In your answer, reproduce exactly the lines from the beginning of the listing below through the one containing "(** ** Printing *)", and only those lines.

○ ○ ○ ○

(** [ParseAddr] decides by the first dot, colon or percent sign. *)
Fixpoint dispatch (whole s : string) : option Addr :=
  match s with
  | EmptyString => None
  | String c s =>
    if dot c then parseIPv4 whole
    else if colon c then parseIPv6 whole
    else if percent c then None
    else dispatch whole s
  end.
Definition ParseAddr (s : string) : option Addr := dispatch s s.

(** ** Printing *)
Definition hex_char (d : Z) : Ascii.ascii := if d <? 10 then char (48 + d) else char (87 + d).

(** [appendHex]: no leading zeros. *)
Definition hex_text (g : Z) : string :=
  let d i := hex_char (g / 16 ^ i mod 16) in
  if g <? 16 then String (d 0) ""
  else if g <? 256 then String (d 1) (String (d 0) "")
  else if g <? 4096 then String (d 2) (String (d 1) (String (d 0) ""))
  else String (d 3) (String (d 2) (String (d 1) (String (d 0) ""))).

Definition colons (gs : list Z) : string := Join (char 58) (hex_text <$> gs).

Fixpoint leading_zeros (zs : list bool) : nat :=
  match zs with true :: zs => S (leading_zeros zs) | _ => O end.

(** The first of the longest runs of at least two zero groups. *)
Fixpoint zero_run (zs : list bool) (i : nat) (best : nat * nat) : nat * nat :=
  match zs with
  | [] => best
  | z :: zs' =>
    let l := leading_zeros zs in
    zero_run zs' (S i) (if (2 <=? l)%nat && (best.2 - best.1 <? l)%nat then (i, (i + l)%nat) else best)
  end.

Definition Is4In6 (gs : list Z) : bool := bool_decide (take 6 gs = [0; 0; 0; 0; 0; 65535]).

Definition v4_text (bytes : list Z) : string := Join (char 46) (decimal <$> bytes).

(** [appendTo6] without the zone. *)
Definition v6_text (gs : list Z) : string :=
  let '(a, b) := zero_run ((λ g, g =? 0) <$> gs) 0 (0%nat, 0%nat) in
  if (a <? b)%nat then colons (take a gs) +:+ "::" +:+ colons (drop b gs) else colons gs.

Definition low_bytes (gs : list Z) : list Z := drop 6 gs ≫= λ g, [g / 256; g mod 256].

Definition Unmap (a : Addr) : Addr :=
  match a with V6 gs _ => if Is4In6 gs then V4 (low_bytes gs) else a | V4 _ => a end.

Definition Addr_String (a : Addr) : string :=
  match a with
  | V4 bytes => v4_text bytes
  | V6 gs zone =>
      (if Is4In6 gs then "::ffff:" +:+ v4_text (low_bytes gs) else v6_text gs)
        +:+ (if nonempty zone then "%" +:+ zone else "")
  end.

Example accepted :
  (fmap (λ a, Addr_String (Unmap a)) ∘ ParseAddr) <$>
    ["203.0.113.1"; "::"; "2001:DB8:0:0:1::1"; "fe80::1%eth0"; "::ffff:1.2.3.4"; "1:2:3:4:5:6:7:8"; "1:2:3:4:5:6:1.2.3.4"; "1::0:0:0:8"; "0:0:1::"]
  = Some <$> ["203.0.113.1"; "::"; "2001:db8::1:0:0:1"; "fe80::1%eth0"; "1.2.3.4"; "1:2:3:4:5:6:7:8"; "1:2:3:4:5:6:102:304"; "1::8"; "0:0:1::"].
Proof. vm_compute. reflexivity. Qed.

Example refused :
  ParseAddr <$>
    [""; "example.com"; "1.2.3"; "1.2.3.256"; "1.02.3.4"; "1..2.3"; "1.2.3.4."; ":1"; "1:2"; "1::2::3"; "12345::";
     "fe80::1%"; "1:2:3:4:5:6:7:8::"; "::1.2.3"; "1:"]
  = replicate 15 None.
Proof. vm_compute. reflexivity. Qed.

(** ** What is printed reads back *)
Fixpoint digits_run (s : string) (len : nat) (v : Z) : option (nat * Z) :=
  match s with
  | EmptyString => Some (len, v)
  | String c s =>
    if is_digit c then
      if (len =? 1)%nat && (v =? 0) then None
      else let v := v * 10 + (code c - 48) in if 255 <? v then None else digits_run s (S len) v
    else None
  end.

Lemma ipv4_digits s rest fields len v l v' :
  digits_run s len v = Some (l, v') → ipv4 (s +:+ rest) fields len v = ipv4 rest fields l v'.
Proof.
  revert len v. induction s as [|c s IH]; intros len v; cbn [digits_run]; [by intros [= -> ->]|].
  rewrite append_cons. cbn [ipv4]. destruct (is_digit c); [|done].
  destruct (_ && _); [done|]. cbv zeta. destruct (255 <? _); [done|]. apply IH.
Qed.

Lemma upto (n : nat) (P : Z → bool) :
  forallb (λ i, P (Z.of_nat i)) (seq 0 n) = true → ∀ z, 0 ≤ z < Z.of_nat n → P z = true.
Proof.
  intros H z Hz. rewrite forallb_forall in H. rewrite <-(Z2Nat.id z) by lia. apply H, in_seq. lia.
Qed.

Lemma decimal_run v : 0 ≤ v < 256 → ∃ l, digits_run (decimal v) 0 0 = Some (S l, v).
Proof.
  intros Hv.
  assert (Hall : match digits_run (decimal v) 0 0 with Some (S _, v') => v' =? v | _ => false end = true).
  { revert v Hv. apply (upto 256). vm_compute. reflexivity. }
  destruct (digits_run _ _ _) as [[[|l] v']|]; try done. apply Z.eqb_eq in Hall as ->. by exists l.
Qed.

Definition is_byte (v : Z) : Prop := 0 ≤ v < 256.
Definition is_group (g : Z) : Prop := 0 ≤ g < 65536.

Lemma ipv4_field v rest fields :
  is_byte v → (length fields < 3)%nat → rest ≠ "" →
  ipv4 (decimal v +:+ String (char 46) rest) fields 0 0 = ipv4 rest (fields ++ [v]) 0 0.
Proof.
  intros Hv Hf Hr. destruct (decimal_run v Hv) as [l Hl]. rewrite (ipv4_digits _ _ _ _ _ _ _ Hl).
  cbn [ipv4]. change (is_digit (char 46)) with false. change (dot (char 46)) with true. cbv iota.
  apply nonempty_true in Hr as ->. cbn. by destruct (Nat.eqb_spec (length fields) 3); [lia|].
Qed.

Lemma ipv4_last v fields : is_byte v → length fields = 3%nat → ipv4 (decimal v) fields 0 0 = Some (fields ++ [v]).
Proof.
  intros Hv Hf. destruct (decimal_run v Hv) as [l Hl]. rewrite <-(append_nil_r (decimal v)).
  rewrite (ipv4_digits _ _ _ _ _ _ _ Hl). cbn [ipv4]. by rewrite Hf.
Qed.

Lemma v4_text_parses bytes : Forall is_byte bytes → length bytes = 4%nat → ipv4 (v4_text bytes) [] 0 0 = Some bytes.
Proof.
  intros Hb Hl. destruct bytes as [|a [|b [|c [|d [|]]]]]; try done.
  rewrite !Forall_cons in Hb. destruct Hb as (Ha & Hb & Hc & Hd & _). unfold v4_text. cbn [fmap list_fmap Join].
  rewrite !ipv4_field by (done || (cbn; lia) || (intros H; pose proof (decimal_nonempty b); pose proof (decimal_nonempty c); pose proof (decimal_nonempty d);
    destruct (decimal b), (decimal c), (decimal d); done)).
  by rewrite ipv4_last.
Qed.

Definition stops (s : string) : Prop := match s with EmptyString => True | String c _ => hex_digit c = None end.

Lemma hex_digit_char d : 0 ≤ d < 16 → hex_digit (hex_char d) = Some d.
Proof.
  intros Hd. apply (bool_decide_eq_true_1 _). revert d Hd.
  apply (upto 16 (λ d, bool_decide (hex_digit (hex_char d) = Some d))). vm_compute. reflexivity.
Qed.

Lemma hex_group_stop s len acc : stops s → hex_group s len acc = Some (len, acc, s).
Proof. destruct s as [|c s]; cbn; [done|]. by intros ->. Qed.

Lemma hex_group_text g rest :
  is_group g → stops rest → ∃ l, hex_group (hex_text g +:+ rest) 0 0 = Some (S l, g, rest).
Proof.
  intros Hg Hr. unfold is_group, hex_text in *. cbv zeta.
  assert (Hd : ∀ i, hex_digit (hex_char (g / 16 ^ i mod 16)) = Some (g / 16 ^ i mod 16)).
  { intros i. apply hex_digit_char, Z.mod_pos_bound. lia. }
  repeat match goal with |- context [if ?a <? ?b then _ else _] => destruct (Z.ltb_spec a b) end.
  all: rewrite !append_cons, append_nil_l; cbn [hex_group]; rewrite !Hd; cbn [Nat.ltb Nat.leb];
    rewrite !hex_group_stop by done.
  all: eexists; do 2 f_equal; f_equal.
  all: change (16 ^ 0) with 1; change (16 ^ 1) with 16; change (16 ^ 2) with 256; change (16 ^ 3) with 4096.
  all: Z.to_euclidean_division_equations; lia.
Qed.

Lemma hex_text_nonempty g : hex_text g ≠ "".
Proof. unfold hex_text. cbv zeta. repeat case_match; done. Qed.

Lemma colons_cons g gs : gs ≠ [] → colons (g :: gs) = hex_text g +:+ String (char 58) (colons gs).
Proof. by destruct gs. Qed.

Lemma hex_starts g : ∃ c s, hex_text g = String c s ∧ colon c = false ∧ dot c = false ∧ is_Some (hex_digit c).
Proof.
  assert (Hd : ∀ i, ∃ c, hex_char (g / 16 ^ i mod 16) = c ∧ colon c = false ∧ dot c = false ∧ is_Some (hex_digit c)).
  { intros i. eexists. split; [done|]. pose proof (Z.mod_pos_bound (g / 16 ^ i) 16 ltac:(lia)) as Hd.
    rewrite hex_digit_char by done. revert Hd. generalize (g / 16 ^ i mod 16). intros d Hd.
    assert (Hall : negb (colon (hex_char d)) && negb (dot (hex_char d)) = true).
    { revert d Hd. apply (upto 16). vm_compute. reflexivity. }
    apply andb_prop in Hall as [H1 H2]. rewrite !negb_true_iff in *. eauto. }
  destruct (Hd 0) as (c0 & E0 & H0), (Hd 1) as (c1 & E1 & H1), (Hd 2) as (c2 & E2 & H2), (Hd 3) as (c3 & E3 & H3).
  unfold hex_text. cbv zeta. rewrite E0, E1, E2, E3. repeat case_match; eauto.
Qed.

Lemma colons_starts gs : gs ≠ [] → Forall is_group gs → ∃ c s, colons gs = String c s ∧ colon c = false.
Proof.
  intros Hne Hg. destruct gs as [|g gs]; [done|]. apply Forall_cons in Hg as [Hg _].
  destruct (hex_starts g) as (c & s & Hs & Hc & _). destruct gs.
  - exists c, s. by cbn.
  - rewrite colons_cons, Hs by done. rewrite append_cons. eauto.
Qed.

(** One group of the text, followed by a single colon. *)
Lemma ipv6_group n acc ell g rest c s :
  is_group g → rest = String c s → colon c = false →
  ipv6 (S n) acc ell (hex_text g +:+ String (char 58) rest) = ipv6 n (acc ++ [g]) ell rest.
Proof.
  intros Hg -> Hc. destruct (hex_group_text g (String (char 58) (String c s)) Hg eq_refl) as [l Hl].
  cbn [ipv6]. rewrite Hl. change (dot (char 58)) with false. change (colon (char 58)) with true. cbn [negb].
  by rewrite Hc.
Qed.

○ ○ ○ ○

▸ Answer:
(** [ParseAddr] decides by the first dot, colon or percent sign. *)
Fixpoint dispatch (whole s : string) : option Addr :=
  match s with
  | EmptyString => None
  | String c s =>
    if dot c then parseIPv4 whole
    else if colon c then parseIPv6 whole
    else if percent c then None
    else dispatch whole s
  end.
Definition ParseAddr (s : string) : option Addr := dispatch s s.

(** ** Printing *)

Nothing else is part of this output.